The whole of Alexander’s remaining life—from his crossing the Hellespont in March or April 334 B.C., to his death at Babylon in June 323 B.C., eleven years and two or three months—was passed in Asia, amidst unceasing military operations, and ever-multiplied conquests. He never lived to revisit Macedonia; but his achievements were on so transcendent a scale, his acquisitions of territory so unmeasured, and his thirst for further aggrandisement still so insatiate, that Macedonia sinks into insignificance in the list of his possessions. Much more do the Grecian cities dwindle into outlying appendages of a newly grown oriental empire. During all these eleven years, the history of Greece is almost a blank, except here and there a few scattered events. It is only at the death of Alexander that the Grecian cities again awaken into active movement.
The Asiatic conquests of Alexander do not belong directly and literally to the province of an historian of Greece. They were achieved by armies of which the general, the principal officers, and most part of the soldiers, were Macedonian. The Greeks who served with him were only auxiliaries, along with the Thracians and Pæonians. Though more numerous than all the other auxiliaries, they did not constitute, like the Ten Thousand Greeks in the army of the younger Cyrus, the force on which he mainly relied for victory. His chief secretary, Eumenes of Cardia, was a Greek, and probably most of the civil and intellectual functions connected with the service were also performed by Greeks. Many Greeks also served in the army of Persia against him, and composed indeed a larger proportion of the real force (disregarding mere numbers) in the army of Darius than in that of Alexander.

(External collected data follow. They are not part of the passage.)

(** The file has the bytes of the chunks copied so far, and zeros after them. *)
Lemma share_copy_spec a host (b : B) : wf_alloc a → ∀ n i mem,
  0 ≤ i → i + Z.of_nat n ≤ chunk_count a → (∀ j, i * kChunkSize ≤ j < a_size a → mem (host + j) = 0) →
  ∃ mem', share_copy n i a host b mem = Some mem' ∧
    ∀ j, mem' (host + j) =
      if (i * kChunkSize <=? j) && (j <? Z.min ((i + Z.of_nat n) * kChunkSize) (a_size a))
      then content a j else mem (host + j).
Proof.
  intros Hwf. pose proof (wf_chunks _ Hwf) as (t & Ht & _).
  induction n as [|n IH]; intros i mem Hi Hn Hz; cbn [share_copy].
  { exists mem. split; [done|]. intros j. rewrite Z.add_0_r.
    destruct (Z.leb_spec (i * kChunkSize) j), (Z.ltb_spec j (Z.min (i * kChunkSize) (a_size a))); cbn; done || lia. }
  assert (Hk : kChunkSize = 65536) by done.
  rewrite (chunk_at_ret (a, b) t) by (cbn [fst]; done || lia).
  assert (Hlast : i * kChunkSize < a_size a).
  { pose proof (wf_count _ Hwf) as Hc. assert (i + 1 ≤ (a_size a + kChunkSize - 1) / kChunkSize) by lia.
    pose proof (Z.mul_div_le (a_size a + kChunkSize - 1) kChunkSize ltac:(lia)). nia. }
  set (len := Z.min kChunkSize (a_size a - i * kChunkSize)).
  assert (Hstep : ∀ mem1, (∀ j, mem1 (host + j) =
      if (i * kChunkSize <=? j) && (j <? i * kChunkSize + len) then content a j else mem (host + j)) →
    ∃ mem', share_copy n (i + 1) a host b mem1 = Some mem' ∧
    ∀ j, mem' (host + j) =
      if (i * kChunkSize <=? j) && (j <? Z.min ((i + Z.of_nat (S n)) * kChunkSize) (a_size a))
      then content a j else mem (host + j)).
  { intros mem1 Hm1. destruct (IH (i + 1) mem1) as (mem' & E & Hm'); [lia|lia| |].
    { intros j Hj. rewrite Hm1.
      destruct (Z.leb_spec (i * kChunkSize) j); [|lia]. destruct (Z.ltb_spec j (i * kChunkSize + len)); [lia|].
      apply Hz. lia. }
    exists mem'. split; [done|]. intros j. rewrite Hm', Hm1.
    replace (i + 1 + Z.of_nat n) with (i + Z.of_nat (S n)) by lia.
    destruct (Z.leb_spec ((i + 1) * kChunkSize) j), (Z.ltb_spec j (Z.min ((i + Z.of_nat (S n)) * kChunkSize) (a_size a))),
      (Z.leb_spec (i * kChunkSize) j), (Z.ltb_spec j (i * kChunkSize + len)); cbn [andb]; try done; lia. }
  destruct (match t !! i with None => true | Some (Uniform u) => u =? 0 | Some (Real _ _) => false end) eqn:Ez.
  - apply Hstep. intros j. destruct (Z.leb_spec (i * kChunkSize) j); [|done].
    destruct (Z.ltb_spec j (i * kChunkSize + len)); [|done]. cbn [andb]. rewrite Hz by lia.
    unfold content. rewrite Ht. replace (j / kChunkSize) with i by (apply (Z.div_unique_pos _ _ _ (j - i * kChunkSize)); lia).
    destruct (t !! i) as [[u|p f]|]; [cbn; lia|done|done].
  - pose proof (size_le_extent a Hwf).
    rewrite (read_chunks_spec a) by (done || lia).
    apply Hstep. intros j. unfold blit.
    destruct (Z.leb_spec (i * kChunkSize) j), (Z.leb_spec (host + i * kChunkSize) (host + j)); try lia; cbn [andb]; [|done].
    destruct (Z.ltb_spec j (i * kChunkSize + len)), (Z.ltb_spec (host + j) (host + i * kChunkSize + len)); try lia.
    erewrite list_lookup_total_correct; [done|]. apply list_lookup_fmap_Some. eexists. split; [|apply lookup_seqZ]; [f_equal; lia|lia].
Qed.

Hence the expedition becomes indirectly incorporated with the stream of Grecian history by the powerful auxiliary agency of Greeks on both sides—and still more, by its connection with previous projects, dreams, and legends, long antecedent to the aggrandisement of Macedon—as well as by the character which Alexander thought fit to assume. To take revenge on Persia for the invasion of Greece by Xerxes, and to liberate the Asiatic Greeks, had been the scheme of the Spartan Agesilaus and of the Pheræan Jason; with hopes grounded on the memorable expedition and safe return of the Ten Thousand. It had been recommended by the rhetor Isocrates, first to the combined force of Greece, while yet Grecian cities were free, under the joint headship of Athens and Sparta; next, to Philip of Macedon as the chief of united Greece, when his victorious arms had extorted a recognition of headship, setting aside both Athens and Sparta. The enterprising ambition of Philip was well pleased to be nominated chief of Greece for the execution of this project. From him it passed to his yet more ambitious son.